O secretário de Política Econômica da Fazenda, Guilherme Mello, disse em entrevista à CNN nesta terça-feira (23) que o programa Acredita deve aumentar a oferta de crédito imobiliário para famílias de classe média. A declaração foi dada durante o jornal CNN Prime Time, exibido às 20h.

Mello explicou que a proposta do programa é abrir espaço no balanço dos bancos para novas concessões de crédito a partir da revenda dos títulos já concedidos a investidores.

“Hoje os bancos, em particular a Caixa Econômica, dão o crédito para a pessoa comprar seu imóvel, e mantém esse crédito no seu balanço. Isso quer dizer que eles precisam esperar o comprador pagar o crédito, o que às vezes leva 20 ou 30 anos, para abrir espaço de novo no balanço dela e oferecer um novo crédito”, afirmou.

O secretário destacou que, com o Acredita, a Emgea — gestora pública de ativos — irá comprar os créditos que estiverem nos bancos das instituições financeiras e, eventualmente, revendê-los para investidores interessados nesse tipo de ativo.

Com isso, segundo Mello, o espaço no balanço dos bancos será ampliado para que as instituições consigam ofertar mais crédito à população.

Ainda de acordo com o secretário, o programa quer tirar o Brasil de um patamar de crédito imobiliário de aproximadamente 10% em proporção ao Produto Interno Bruto (PIB) para o patamar de 25% a 30%.

“Nós queremos ampliar o crédito imobiliário e oferecer para mais pessoas, principalmente para a classe média, poder adquirir seu imóvel próprio”, acrescentou.

Mello também destacou que, nos últimos dois anos, o mercado de imóveis passou por uma retração devido às altas taxas de juros.
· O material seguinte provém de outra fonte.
(** The [match] of [Task::apply]: the next state, when the event has one. *)
Definition Task_next (event : TaskEvent) : SE Task InvalidTransition (option TaskState) :=
  self ← se_get;
  match event with
  | TaskCreated _ _ _ _ _ _ _ _ => se_err (task_invalid (ta_state self) "TaskCreated")
  | TaskQueued => mret (Some TaskState_Queued)
  | TaskStarted => mret (Some TaskState_Running)
  | TaskWaiting reason => mret (Some (TaskState_Waiting reason))
  | TaskResumed =>
      match ta_state self with
      | TaskState_Waiting _ => mret (Some TaskState_Running)
      | _ => se_err (task_invalid (ta_state self) "TaskResumed")
      end
  | TaskReadyForReview => mret (Some TaskState_ReadyForReview)
  | TaskReturnedToWork =>
      match ta_state self with
      | TaskState_ReadyForReview => mret (Some TaskState_Running)
      | _ => se_err (task_invalid (ta_state self) "TaskReturnedToWork")
      end
  | TaskCompleted => mret (Some TaskState_Completed)
  | TaskFailed failure_code =>
      _ ← se_lift (transition (ta_state self) TaskState_Failed);
      se_mod (λ t, { t with ta_failure_code := Some failure_code });;
      mret (Some TaskState_Failed)
  | TaskCancelled => mret (Some TaskState_Cancelled)
         | TaskSteered _ _ _ _ | TaskNeedsAttention | TaskInputQueued _ _ _ _ _
         | SendBehaviorSet _ _ | TaskInputEdited _ _ _ _ | TaskInputRemoved _ _
         | TaskInputReordered _ _ | TaskInterruptRequested _ _ _ _
         | TaskInterruptApplied _ _ _ _ _ _ | UserQuestionAsked | UserQuestionAnswered
         | AttachmentIngested | TaskModeSet | TaskPostureApplied | ModeSwitchProposed
         | ModeSwitchDecided | ExecutionPreferenceSet | ExecutionPreferenceApplied
         | PlanRecorded | PlanRevised | PlanAnnotated | UserPatchApplied
         | ExternalDiagnosticsRecorded | ExternalDiagnosticsRejected | ForgePullRequestOpened
         | ForgePullRequestUpdated | ForgeCommentPosted | TaskCreatedFromIssue
         | TaskTriggeredByAutomation | BrowserSessionOpened | BrowserHostAttached
         | BrowserNavigated | BrowserSessionClosed | BrowserControlChanged
         | BrowserPageObserved | BrowserActionPerformed | BrowserRegionCaptured
         | BrowserPageChanged | BrowserOutcomeUnknown | BrowserOutcomeReconciled
         | SecurityEventRecorded | SloStageRecorded | TaskPauseRequested | TaskResumeRequested
         | TaskPaused | TaskCancelRequested | BrowserCredentialFilled | SandboxLeaseAcquired
         | TaskHandedOff | TaskHandoffAdmitted | SelfReviewRecorded | ToolsActivated
         | ToolProjectionConfigured | ProgramStarted | ProgramEnded | SkillSelected
         | SkillRejected | SkillIndexRecorded | SkillConfigurationCompiled | RulesSelected
         | MediaBridged | CapacityTicketGranted | CapacityTicketReleased | CapacityDenied
         | AgentNodeCreated | AgentNodeTransitioned | AgentBindingChanged | WorkNodesChanged
         | SubagentAdmitted | TaskBudgetsSet | TaskBudgetRaiseDecided
         | SubagentAdmissionRefused | SubagentCapsuleBound | SubagentResultRecorded
         | SubagentProtectedEffect | ReviewEnvironmentAdmitted | ReviewEnvironmentBound
         | ReviewerResultRecorded | RevisionActivated | ReviewEnvironmentDisposed
         | ContextEpochOpened | CompactionStarted | CompactionCommitted
         | CompactionRejectedStale | ReproductionRecorded | SelectionRecorded
         | ContextDocumentAttached | UnsupportedLanguageOptInRecorded | ScopeExpansionRecorded
         | ProtectedPathsUnlocked | RetrievalRecorded | ContextPackRecorded
         | RepairAttemptRecorded | RepairAttemptConcluded | RepairEscalated
         | HarnessBudgetExhausted | NoProgressDetected | ReviewDecisionRecorded | TaskForked
         | TerminalCreated | TerminalOutputAdvanced | ProcessExited | TerminalControlRecorded
         | ProtocolStateResumed | ToolCallReconciled | PolicyGenerationChanged
         | CapabilitySnapshotRecorded =>
      if is_terminal (ta_state self)
      then se_err (task_invalid (ta_state self) (TaskEvent_event_type event))
      else mret None
         | CheckpointStarted | CheckpointCommitted | CheckpointRejectedStale
         | CheckpointRestored | CheckpointRestoreStarted | CheckpointRestoreRolledBack
         | CheckpointNamed | CheckpointSkipped | CheckpointGcStarted | CheckpointCollected
         | CheckpointGcCompleted | BackgroundProcessEnded | BackgroundWakeDelivered
         | PausedCapacityReleased | RunModeSet | AllowRuleAdded | AllowRuleRevoked
         | ComputerSessionStarted | ComputerObserved | ComputerActionPerformed
         | ComputerLatched | ComputerLatchResolved | ComputerSessionClosed
         | ComputerUserAborted | ComputerArtifactExpired | ProcessServiceObserved
         | SandboxReleased | CiEvidenceRecorded | ReviewCommentsIngested | UsageReconciled
         | RequestOutcomeRecorded | HooksResolved | HookInvoked | RequestSnapshotRecorded
         | CounterfactualReplayStarted | SandboxLost | SandboxRestored | EnvironmentPinned
         | EnvironmentStale | EnvironmentRebuilt => mret None
  | TaskWorkspaceRebound workspace_root _ execution_profile =>
      if is_terminal (ta_state self)
      then se_err (task_invalid (ta_state self) (TaskEvent_event_type event))
      else
        se_mod (λ t, { t with ta_workspace_root := Some workspace_root });;
        (if execution_profile =s "" then mret tt
         else se_mod (λ t, { t with ta_execution_profile := execution_profile }));;
        mret None
  end.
Segundo ele, isso dificultou a tomada de crédito e aumentou os saques da poupança — investimento utilizado pelos bancos para a oferta de crédito imobiliário.

“Quanto menor a taxa de juros, mais forte e mais rapidamente esse mercado vai se recuperar”, destacou.

O programa “Acredita”, foi lançado na última segunda-feira (22) pelo presidente Luiz Inácio Lula da Silva (PT).

Sobre o Acredita

Como a CNN já tinha antecipado, o programa consiste em um conjunto de ações para destravar o crédito para autônomos e pequenos empreendedores. A intenção é ganhar apoio desse setor, que tem participação crescente na economia com geração de renda e emprego.

Entre as ações, estão uma medida provisória (MP) elaborada pela equipe econômica, em conjunto com o Ministério do Empreendedorismo, que cria linhas de crédito para microempreendedores individuais (MEIs) e microempresas com faturamento de até R$ 360 mil. Segundo o governo, o setor terá acesso a uma linha de crédito especial chamada Procred 360, com taxas de juros competitivas.

Além da linha de crédito, a medida provisória também institui o Desenrola Pequenos Negócios, que vai permitir a renegociação de dívidas para MEIs, microempresas e empresas de pequeno porte.

O lançamento do programa Acredita foi adiado duas vezes. Segundo apurou a CNN, os pontos do programa passaram por uma reformulação nos últimos dias com foco em programas de crédito voltado para os mais pobres.